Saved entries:

(** * Meta Events Manager: credential manager, connection prober, role policy

    A shallow embedding of

    - [supabase/migrations/20260205170216_...sql]: the [app_role] enum, the
      [user_roles] table, the [has_role] function and the row-level policies
      on [webhook_urls];
    - [src/components/ClientSupabaseConfig.tsx]: [testConnection],
      [provisionTables], [handleSave], [handleDisconnect];
    - [src/pages/Configuracao.tsx]: the credential fetch of the mount effect
      and [handleSave];
    - [src/pages/AdminWebhooks.tsx] (the page [App] routes [/admin/webhooks]
      to): the data fetch of the mount effect, [handleAddWebhook],
      [handleDeleteWebhook] and the render guard.

    Conventions of the embedding.

    - JavaScript strings are [string]s; the only string operations the code
      uses are truthiness, [includes] and a regular-expression [test], all of
      which only look for ASCII text.
    - An async handler is a computation in the monad [M]: it threads the
      React state being written, the primary store and the chronological
      trace of observable effects (store calls, network calls of a transient
      client, toasts, console output), and it may throw.
    - A handler reads the component state through the values captured by the
      render that created it (its first argument [r]); the [set...] calls
      write the state carried by the monad.  Inside one call a captured value
      never changes, as in React.
    - What the outside world answers (the reply to a probe query, a fresh row
      id, the time of an insert) is an explicit argument.  Replies of the
      primary store are computed from its tables and row-level policies;
      transport failures of the primary store are not modelled.
    - Each handler call runs without interleaving with other handlers.

    Beyond the handlers above, the file embeds the mount effects and the view
    logic of the same components, the Meta test of the credential page, the
    navigation filter of [src/components/Layout.tsx] and the earlier revision
    of the pointer form; the reads of these mount effects go through
    [store_peek] and are not recorded in the trace. *)

From Stdlib Require Import String Ascii List Bool Arith Lia.
From Stdlib Require Import Permutation Sorted.
Import ListNotations.
Local Open Scope string_scope.
Local Open Scope bool_scope.

(** ** JavaScript values used by the handlers *)

Module Js.

(** [!!s] for a string: only the empty string is falsy. *)
Definition truthy (s : string) : bool :=
  match s with
  | EmptyString => false
  | String _ _ => true
  end.

(** [!!v] for a [string | null]. *)
Definition truthy_opt (v : option string) : bool :=
  match v with
  | Some s => truthy s
  | None => false
  end.

(** [s.includes(sub)]. *)
Fixpoint includes (s sub : string) : bool :=
  String.prefix sub s ||
  match s with
  | EmptyString => false
  | String _ s' => includes s' sub
  end.

(** [v || d] for [v : string | null] and a string [d]. *)
Definition or_else (v : option string) (d : string) : string :=
  match v with
  | Some s => if truthy s then s else d
  | None => d
  end.

(** [v || null] for a string [v]. *)
Definition or_null (v : string) : option string :=
  if truthy v then Some v else None.

(** An error object, as far as the handlers look at it. *)
Record Error := { message : string }.

End Js.

(** ** Regular expressions, for [urlPattern.test] *)

Module Regex.

Inductive regex :=
| Void
| Eps
| Lit (c : ascii)
| Cls (p : ascii -> bool)
| Cat (r1 r2 : regex)
| Alt (r1 r2 : regex)
| Star (r : regex).

(** [r+] *)
Definition Plus (r : regex) : regex := Cat r (Star r).

(** A literal run of characters. *)
Fixpoint Str (s : string) : regex :=
  match s with
  | EmptyString => Eps
  | String c s' => Cat (Lit c) (Str s')
  end.

Fixpoint nullable (r : regex) : bool :=
  match r with
  | Void => false
  | Eps => true
  | Lit _ => false
  | Cls _ => false
  | Cat r1 r2 => nullable r1 && nullable r2
  | Alt r1 r2 => nullable r1 || nullable r2
  | Star _ => true
  end.

(** Brzozowski derivative. *)
Fixpoint deriv (a : ascii) (r : regex) : regex :=
  match r with
  | Void => Void
  | Eps => Void
  | Lit c => if Ascii.eqb a c then Eps else Void
  | Cls p => if p a then Eps else Void
  | Cat r1 r2 =>
      if nullable r1
      then Alt (Cat (deriv a r1) r2) (deriv a r2)
      else Cat (deriv a r1) r2
  | Alt r1 r2 => Alt (deriv a r1) (deriv a r2)
  | Star r1 => Cat (deriv a r1) (Star r1)
  end.

(** [/^r$/.test(s)]: without the [m] flag the anchors are the two ends of
    the input, so the whole string has to match. *)
Fixpoint test (r : regex) (s : string) : bool :=
  match s with
  | EmptyString => nullable r
  | String a s' => test (deriv a r) s'
  end.

(** The language of a regular expression, to state what [test] decides. *)
Inductive lang : regex -> string -> Prop :=
| lang_eps : lang Eps EmptyString
| lang_lit c : lang (Lit c) (String c EmptyString)
| lang_cls p c : p c = true -> lang (Cls p) (String c EmptyString)
| lang_cat r1 r2 s1 s2 : lang r1 s1 -> lang r2 s2 -> lang (Cat r1 r2) (s1 ++ s2)
| lang_alt_l r1 r2 s : lang r1 s -> lang (Alt r1 r2) s
| lang_alt_r r1 r2 s : lang r2 s -> lang (Alt r1 r2) s
| lang_star_nil r : lang (Star r) EmptyString
| lang_star_cons r s1 s2 : lang r s1 -> lang (Star r) s2 -> lang (Star r) (s1 ++ s2).

(** [[a-z0-9-]] *)
Definition lower_alnum_or_hyphen (c : ascii) : bool :=
  let n := nat_of_ascii c in
  ((97 <=? n)%nat && (n <=? 122)%nat)
  || ((48 <=? n)%nat && (n <=? 57)%nat)
  || (n =? 45)%nat.

(** Every character of a string is in a class. *)
Fixpoint all_chars (p : ascii -> bool) (s : string) : bool :=
  match s with
  | EmptyString => true
  | String c s' => p c && all_chars p s'
  end.

End Regex.

(** ** The primary store *)

Module Db.

Definition uuid := string.

(** [CREATE TYPE public.app_role AS ENUM ('admin', 'user')] *)
Inductive app_role := admin | user.

Definition app_role_eqb (a b : app_role) : bool :=
  match a, b with
  | admin, admin => true
  | user, user => true
  | _, _ => false
  end.

(** SQL values may be NULL, and comparisons are three-valued. *)
Definition sql_eq {A} (eqb : A -> A -> bool) (x y : option A) : option bool :=
  match x, y with
  | Some a, Some b => Some (eqb a b)
  | _, _ => None
  end.

Definition sql_and (x y : option bool) : option bool :=
  match x, y with
  | Some false, _ => Some false
  | _, Some false => Some false
  | Some true, Some true => Some true
  | _, _ => None
  end.

Definition sql_or (x y : option bool) : option bool :=
  match x, y with
  | Some true, _ => Some true
  | _, Some true => Some true
  | Some false, Some false => Some false
  | _, _ => None
  end.

(** A row passes a [WHERE], [USING] or [WITH CHECK] clause only when the
    clause is true; false and NULL both reject it. *)
Definition holds (c : option bool) : bool :=
  match c with
  | Some true => true
  | _ => false
  end.

(** [CREATE TABLE public.user_roles]: every column is NOT NULL. *)
Module UserRoles.
Record row := {
  id : uuid;
  user_id : uuid;
  role : app_role;
  created_at : nat
}.
End UserRoles.

Module Profiles.
Record row := {
  id : uuid;
  email : option string;
  client_supabase_url : option string;
  client_supabase_key : option string
}.
End Profiles.

Module MetaCredentials.
Record row := {
  user_id : uuid;
  pixel_id : string;
  page_id : option string;
  access_token : string
}.
End MetaCredentials.

Module WebhookUrls.
Record row := {
  id : uuid;
  user_id : uuid;
  webhook_url : string;
  created_at : option nat;
  created_by_admin : bool
}.
End WebhookUrls.

Record t := {
  user_roles : list UserRoles.row;
  profiles : list Profiles.row;
  meta_credentials : list MetaCredentials.row;
  webhook_urls : list WebhookUrls.row
}.

(** [public.has_role(_user_id uuid, _role app_role) RETURNS boolean]:
    [SELECT EXISTS (SELECT 1 FROM public.user_roles
                    WHERE user_id = _user_id AND role = _role)].
    The function is not STRICT, so a NULL argument reaches the body. *)
Definition has_role (d : t) (_user_id : option uuid) (_role : option app_role) : bool :=
  existsb
    (fun r =>
       holds (sql_and
                (sql_eq String.eqb (Some (UserRoles.user_id r)) _user_id)
                (sql_eq app_role_eqb (Some (UserRoles.role r)) _role)))
    (user_roles d).

(** *** Row-level policies

    The policies on [webhook_urls] are the ones this migration creates, one
    per command, on a table with row-level security enabled; policies an
    earlier migration may have left on the table are not among the sources. *)

(** [CREATE POLICY "Users can view own webhook" ON public.webhook_urls
    FOR SELECT USING (auth.uid() = user_id OR public.has_role(auth.uid(), 'admin'))] *)
Definition webhook_urls_select_using (d : t) (uid : option uuid) (w : WebhookUrls.row) : bool :=
  holds (sql_or
           (sql_eq String.eqb uid (Some (WebhookUrls.user_id w)))
           (Some (has_role d uid (Some admin)))).

(** [CREATE POLICY "Admins can insert webhooks" ON public.webhook_urls
    FOR INSERT WITH CHECK (public.has_role(auth.uid(), 'admin'))] *)
Definition webhook_urls_insert_check (d : t) (uid : option uuid) (w : WebhookUrls.row) : bool :=
  holds (Some (has_role d uid (Some admin))).

(** [CREATE POLICY "Admins can update webhooks" ... FOR UPDATE USING (...)] *)
Definition webhook_urls_update_using (d : t) (uid : option uuid) (w : WebhookUrls.row) : bool :=
  holds (Some (has_role d uid (Some admin))).

(** [CREATE POLICY "Admins can delete webhooks" ... FOR DELETE USING (...)] *)
Definition webhook_urls_delete_using (d : t) (uid : option uuid) (w : WebhookUrls.row) : bool :=
  holds (Some (has_role d uid (Some admin))).

(** Modelled from the spec: the owner policies of [profiles] and
    [meta_credentials].  The migrations that create these tables are not
    among the sources; the spec says a profile is "mutated by the owning user
    only (via row-level policy keyed on id = current_user)" and a Meta
    credential is "owned exclusively by its user". *)
Definition owner_using (uid : option uuid) (owner : uuid) : bool :=
  holds (sql_eq String.eqb uid (Some owner)).

(** [profiles] can be read by the owner (see [owner_using]) and, by
    [CREATE POLICY "Admins can view all profiles" ON public.profiles
    FOR SELECT USING (public.has_role(auth.uid(), 'admin'))], by an admin.
    Policies of one command are combined with OR. *)
Definition profiles_select_using (d : t) (uid : option uuid) (p : Profiles.row) : bool :=
  owner_using uid (Profiles.id p) || holds (Some (has_role d uid (Some admin))).

(** *** Replies *)

(** The [{ data, error }] object a query resolves to. *)
Record reply (A : Type) := { data : option A; error : option Js.Error }.
Arguments data {A} _.
Arguments error {A} _.

Definition ok {A} (a : A) : reply A := {| data := Some a; error := None |}.
Definition no_rows {A} : reply A := {| data := None; error := None |}.
Definition failed {A} (msg : string) : reply A :=
  {| data := None; error := Some {| Js.message := msg |} |}.

(** A name between double quotes, as PostgreSQL prints identifiers in its
    messages. *)
Definition quoted (name : string) : string :=
  String "034"%char (name ++ String "034"%char EmptyString).

(** The error of a write that a row-level policy of [table] refuses
    (SQLSTATE 42501); PostgREST hands PostgreSQL's message on as it is. *)
Definition rls_violation (table : string) : Js.Error :=
  {| Js.message :=
       "new row violates row-level security policy for table " ++ quoted table |}.

(** The error of a write that a uniqueness constraint refuses (SQLSTATE
    23505): the message ends with the name of the constraint. *)
Definition unique_violation (name : string) : Js.Error :=
  {| Js.message := "duplicate key value violates unique constraint " ++ quoted name |}.

(** [.maybeSingle()]: no row is [null] data, one row is that row, more rows
    are an error. *)
Definition maybeSingle {A} (rows : list A) : reply A :=
  match rows with
  | [] => no_rows
  | [r] => ok r
  | _ :: _ :: _ => failed "JSON object requested, multiple (or no) rows returned"
  end.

*WHAT YOU WILL DO*: Begin at the line above that has "r1 || nullable r2" and stop after the line that has "if nullable r1", copying each line exactly and adding nothing else.

*FINAL ANSWER*:
  | Alt r1 r2 => nullable r1 || nullable r2
  | Star _ => true
  end.

(** Brzozowski derivative. *)
Fixpoint deriv (a : ascii) (r : regex) : regex :=
  match r with
  | Void => Void
  | Eps => Void
  | Lit c => if Ascii.eqb a c then Eps else Void
  | Cls p => if p a then Eps else Void
  | Cat r1 r2 =>
      if nullable r1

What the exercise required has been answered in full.